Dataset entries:
==========
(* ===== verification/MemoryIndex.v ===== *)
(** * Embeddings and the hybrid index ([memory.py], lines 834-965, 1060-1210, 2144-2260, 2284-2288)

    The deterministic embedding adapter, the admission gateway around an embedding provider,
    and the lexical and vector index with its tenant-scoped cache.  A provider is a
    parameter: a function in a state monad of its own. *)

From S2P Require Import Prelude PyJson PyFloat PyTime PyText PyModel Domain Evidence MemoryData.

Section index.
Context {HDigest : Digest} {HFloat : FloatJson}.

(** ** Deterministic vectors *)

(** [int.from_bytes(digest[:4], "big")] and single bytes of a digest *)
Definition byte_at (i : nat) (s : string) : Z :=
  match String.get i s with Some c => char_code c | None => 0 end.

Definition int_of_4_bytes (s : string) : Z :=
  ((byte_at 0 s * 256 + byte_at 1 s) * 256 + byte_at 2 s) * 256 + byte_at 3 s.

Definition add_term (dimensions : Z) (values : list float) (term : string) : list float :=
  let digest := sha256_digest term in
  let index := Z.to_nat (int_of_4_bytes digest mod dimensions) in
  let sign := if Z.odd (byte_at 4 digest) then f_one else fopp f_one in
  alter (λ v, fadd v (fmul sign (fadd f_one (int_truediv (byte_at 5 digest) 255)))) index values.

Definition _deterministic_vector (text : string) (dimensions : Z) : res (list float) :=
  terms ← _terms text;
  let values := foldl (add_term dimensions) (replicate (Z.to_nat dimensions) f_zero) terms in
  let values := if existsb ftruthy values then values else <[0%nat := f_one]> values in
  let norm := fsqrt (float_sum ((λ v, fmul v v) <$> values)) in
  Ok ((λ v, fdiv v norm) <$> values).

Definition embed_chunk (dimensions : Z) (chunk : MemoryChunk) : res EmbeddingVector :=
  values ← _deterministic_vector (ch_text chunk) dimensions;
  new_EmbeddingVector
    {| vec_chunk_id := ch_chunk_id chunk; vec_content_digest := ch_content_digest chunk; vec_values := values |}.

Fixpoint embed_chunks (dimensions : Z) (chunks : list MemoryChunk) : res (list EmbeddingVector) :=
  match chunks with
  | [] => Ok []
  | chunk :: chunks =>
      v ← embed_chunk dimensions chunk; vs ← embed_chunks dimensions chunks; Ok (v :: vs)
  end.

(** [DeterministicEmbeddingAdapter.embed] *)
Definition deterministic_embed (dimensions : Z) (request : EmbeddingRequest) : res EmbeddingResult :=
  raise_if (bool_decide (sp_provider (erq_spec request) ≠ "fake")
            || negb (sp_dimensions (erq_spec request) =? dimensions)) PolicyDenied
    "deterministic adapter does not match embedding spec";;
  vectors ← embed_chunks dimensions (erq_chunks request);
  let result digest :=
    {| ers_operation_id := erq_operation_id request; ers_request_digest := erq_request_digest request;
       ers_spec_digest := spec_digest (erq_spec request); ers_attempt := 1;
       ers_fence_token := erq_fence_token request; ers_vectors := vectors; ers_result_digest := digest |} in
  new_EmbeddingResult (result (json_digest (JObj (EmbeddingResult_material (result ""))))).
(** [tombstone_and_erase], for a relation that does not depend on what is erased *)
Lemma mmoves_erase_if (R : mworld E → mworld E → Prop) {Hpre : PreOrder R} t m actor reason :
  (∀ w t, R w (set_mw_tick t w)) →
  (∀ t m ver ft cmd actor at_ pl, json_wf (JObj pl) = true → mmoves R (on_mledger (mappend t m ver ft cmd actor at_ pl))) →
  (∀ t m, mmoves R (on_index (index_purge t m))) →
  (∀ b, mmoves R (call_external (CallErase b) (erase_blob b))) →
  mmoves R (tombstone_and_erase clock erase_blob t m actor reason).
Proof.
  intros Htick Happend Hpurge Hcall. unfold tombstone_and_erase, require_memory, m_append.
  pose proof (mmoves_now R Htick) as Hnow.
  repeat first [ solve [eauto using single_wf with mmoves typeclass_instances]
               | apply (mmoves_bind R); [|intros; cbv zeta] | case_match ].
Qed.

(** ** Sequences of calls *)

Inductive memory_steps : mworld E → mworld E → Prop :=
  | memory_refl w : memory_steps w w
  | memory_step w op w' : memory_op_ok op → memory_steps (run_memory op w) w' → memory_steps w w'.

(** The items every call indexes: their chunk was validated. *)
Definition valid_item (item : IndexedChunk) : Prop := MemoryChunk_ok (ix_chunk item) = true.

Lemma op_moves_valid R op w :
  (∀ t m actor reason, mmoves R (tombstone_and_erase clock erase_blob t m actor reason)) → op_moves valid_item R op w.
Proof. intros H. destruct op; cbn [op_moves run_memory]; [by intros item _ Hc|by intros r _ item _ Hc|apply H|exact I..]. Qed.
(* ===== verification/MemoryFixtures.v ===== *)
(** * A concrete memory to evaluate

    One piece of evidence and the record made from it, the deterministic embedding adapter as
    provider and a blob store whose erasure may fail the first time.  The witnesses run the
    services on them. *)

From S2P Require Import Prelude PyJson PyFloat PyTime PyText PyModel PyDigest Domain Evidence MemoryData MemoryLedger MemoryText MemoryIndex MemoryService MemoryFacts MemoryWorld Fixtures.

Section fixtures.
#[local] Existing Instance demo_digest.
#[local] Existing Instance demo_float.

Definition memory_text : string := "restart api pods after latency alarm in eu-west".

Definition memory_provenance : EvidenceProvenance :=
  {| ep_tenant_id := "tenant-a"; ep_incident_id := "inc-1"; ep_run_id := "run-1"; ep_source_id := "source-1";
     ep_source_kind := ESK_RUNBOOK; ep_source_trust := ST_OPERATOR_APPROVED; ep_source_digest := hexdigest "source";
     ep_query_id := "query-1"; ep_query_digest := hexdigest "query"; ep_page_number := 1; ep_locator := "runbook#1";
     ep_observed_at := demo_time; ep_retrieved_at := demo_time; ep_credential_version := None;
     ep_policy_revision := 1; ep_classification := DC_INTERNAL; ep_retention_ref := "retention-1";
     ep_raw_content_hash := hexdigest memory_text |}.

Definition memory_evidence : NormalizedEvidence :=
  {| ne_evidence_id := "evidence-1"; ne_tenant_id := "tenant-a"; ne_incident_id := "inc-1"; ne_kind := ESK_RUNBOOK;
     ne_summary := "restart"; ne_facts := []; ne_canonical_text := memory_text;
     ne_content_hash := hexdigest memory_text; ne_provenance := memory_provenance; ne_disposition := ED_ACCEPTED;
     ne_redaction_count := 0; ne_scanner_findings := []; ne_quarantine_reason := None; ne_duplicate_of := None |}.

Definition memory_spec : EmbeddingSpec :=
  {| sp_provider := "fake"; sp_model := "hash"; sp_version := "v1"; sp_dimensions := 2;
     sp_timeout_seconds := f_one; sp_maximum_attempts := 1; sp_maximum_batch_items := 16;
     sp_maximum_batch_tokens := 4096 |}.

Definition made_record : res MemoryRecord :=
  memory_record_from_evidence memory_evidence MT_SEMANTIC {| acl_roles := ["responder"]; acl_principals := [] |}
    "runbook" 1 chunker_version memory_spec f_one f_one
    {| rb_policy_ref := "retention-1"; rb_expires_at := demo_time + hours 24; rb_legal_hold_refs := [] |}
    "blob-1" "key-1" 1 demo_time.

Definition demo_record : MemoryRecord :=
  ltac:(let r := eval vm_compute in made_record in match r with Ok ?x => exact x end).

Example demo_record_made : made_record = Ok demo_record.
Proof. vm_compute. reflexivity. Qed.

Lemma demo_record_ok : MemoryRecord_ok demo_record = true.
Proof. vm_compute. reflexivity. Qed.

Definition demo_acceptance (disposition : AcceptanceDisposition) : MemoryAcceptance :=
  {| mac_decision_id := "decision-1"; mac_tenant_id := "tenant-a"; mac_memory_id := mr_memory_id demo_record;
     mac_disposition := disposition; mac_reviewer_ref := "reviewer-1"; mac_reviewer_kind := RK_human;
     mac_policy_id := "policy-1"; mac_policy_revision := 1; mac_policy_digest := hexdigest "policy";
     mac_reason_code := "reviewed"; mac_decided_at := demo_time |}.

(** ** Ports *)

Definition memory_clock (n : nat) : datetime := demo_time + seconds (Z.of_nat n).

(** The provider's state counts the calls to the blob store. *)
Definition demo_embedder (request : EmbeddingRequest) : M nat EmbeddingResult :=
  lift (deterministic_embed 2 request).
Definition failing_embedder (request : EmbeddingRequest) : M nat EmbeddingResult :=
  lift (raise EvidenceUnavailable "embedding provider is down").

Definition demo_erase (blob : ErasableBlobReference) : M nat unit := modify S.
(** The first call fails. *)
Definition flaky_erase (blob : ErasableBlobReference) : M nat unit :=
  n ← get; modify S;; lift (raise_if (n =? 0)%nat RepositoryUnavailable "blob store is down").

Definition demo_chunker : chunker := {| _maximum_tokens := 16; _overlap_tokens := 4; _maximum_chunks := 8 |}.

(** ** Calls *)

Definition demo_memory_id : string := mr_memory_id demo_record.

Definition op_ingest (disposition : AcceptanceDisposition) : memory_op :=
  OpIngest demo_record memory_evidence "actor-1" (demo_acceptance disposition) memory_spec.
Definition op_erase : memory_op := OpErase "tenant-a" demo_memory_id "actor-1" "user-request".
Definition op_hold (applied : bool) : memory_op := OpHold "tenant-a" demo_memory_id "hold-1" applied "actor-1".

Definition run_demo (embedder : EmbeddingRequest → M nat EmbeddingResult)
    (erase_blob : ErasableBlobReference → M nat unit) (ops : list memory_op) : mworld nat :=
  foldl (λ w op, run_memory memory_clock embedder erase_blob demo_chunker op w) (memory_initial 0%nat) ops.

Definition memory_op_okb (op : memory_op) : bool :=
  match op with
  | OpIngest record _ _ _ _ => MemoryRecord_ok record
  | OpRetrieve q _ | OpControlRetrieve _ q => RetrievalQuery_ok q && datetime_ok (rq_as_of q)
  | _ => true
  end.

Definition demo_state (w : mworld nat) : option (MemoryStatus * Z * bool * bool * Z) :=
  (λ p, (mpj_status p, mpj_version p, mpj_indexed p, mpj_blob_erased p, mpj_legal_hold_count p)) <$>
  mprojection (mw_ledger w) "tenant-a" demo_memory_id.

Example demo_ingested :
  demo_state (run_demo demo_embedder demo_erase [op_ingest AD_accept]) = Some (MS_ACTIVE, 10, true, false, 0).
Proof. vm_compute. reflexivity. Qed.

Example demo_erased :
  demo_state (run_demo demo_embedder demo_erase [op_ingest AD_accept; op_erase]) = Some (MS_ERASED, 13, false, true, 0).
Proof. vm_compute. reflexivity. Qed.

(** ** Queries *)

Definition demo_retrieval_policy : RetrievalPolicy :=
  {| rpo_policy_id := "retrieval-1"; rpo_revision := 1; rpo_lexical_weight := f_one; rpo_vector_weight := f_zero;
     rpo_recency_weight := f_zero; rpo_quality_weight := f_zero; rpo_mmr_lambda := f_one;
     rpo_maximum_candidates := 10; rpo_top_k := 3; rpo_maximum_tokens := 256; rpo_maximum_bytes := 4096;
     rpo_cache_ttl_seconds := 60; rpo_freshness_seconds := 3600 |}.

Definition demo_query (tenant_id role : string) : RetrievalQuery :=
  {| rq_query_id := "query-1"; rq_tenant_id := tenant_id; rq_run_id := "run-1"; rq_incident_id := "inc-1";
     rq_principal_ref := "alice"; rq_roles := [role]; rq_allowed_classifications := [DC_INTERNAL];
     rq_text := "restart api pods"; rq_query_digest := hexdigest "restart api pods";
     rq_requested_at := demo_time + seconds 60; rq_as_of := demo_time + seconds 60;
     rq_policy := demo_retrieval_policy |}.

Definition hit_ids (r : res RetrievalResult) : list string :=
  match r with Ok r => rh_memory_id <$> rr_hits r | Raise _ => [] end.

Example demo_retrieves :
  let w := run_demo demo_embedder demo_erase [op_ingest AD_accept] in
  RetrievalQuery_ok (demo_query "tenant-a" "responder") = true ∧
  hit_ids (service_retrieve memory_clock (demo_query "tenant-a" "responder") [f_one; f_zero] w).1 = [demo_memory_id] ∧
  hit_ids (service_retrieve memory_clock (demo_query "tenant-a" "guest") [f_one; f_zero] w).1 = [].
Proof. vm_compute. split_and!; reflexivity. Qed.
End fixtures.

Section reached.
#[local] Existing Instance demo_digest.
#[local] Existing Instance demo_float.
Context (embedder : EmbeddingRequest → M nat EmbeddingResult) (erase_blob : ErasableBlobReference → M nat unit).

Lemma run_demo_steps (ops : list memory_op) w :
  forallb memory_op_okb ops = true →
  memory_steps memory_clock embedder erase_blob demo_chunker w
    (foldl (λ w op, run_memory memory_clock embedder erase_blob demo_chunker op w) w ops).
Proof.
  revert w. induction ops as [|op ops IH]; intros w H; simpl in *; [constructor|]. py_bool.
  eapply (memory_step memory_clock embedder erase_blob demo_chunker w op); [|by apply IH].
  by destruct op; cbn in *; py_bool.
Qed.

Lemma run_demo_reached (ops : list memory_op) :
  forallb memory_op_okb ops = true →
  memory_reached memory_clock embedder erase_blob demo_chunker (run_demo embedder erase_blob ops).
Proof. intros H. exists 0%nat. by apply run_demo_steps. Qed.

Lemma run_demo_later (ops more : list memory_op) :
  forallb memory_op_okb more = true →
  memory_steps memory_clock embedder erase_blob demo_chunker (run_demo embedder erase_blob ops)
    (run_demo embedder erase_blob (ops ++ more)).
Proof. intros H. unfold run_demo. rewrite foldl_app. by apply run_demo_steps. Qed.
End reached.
==========
▸ YOUR GOAL: Copy the lines from the entries above in which the word "PyModel" appears.

▸ YOUR SOLUTION:
From S2P Require Import Prelude PyJson PyFloat PyTime PyText PyModel Domain Evidence MemoryData.
From S2P Require Import Prelude PyJson PyFloat PyTime PyText PyModel PyDigest Domain Evidence MemoryData MemoryLedger MemoryText MemoryIndex MemoryService MemoryFacts MemoryWorld Fixtures.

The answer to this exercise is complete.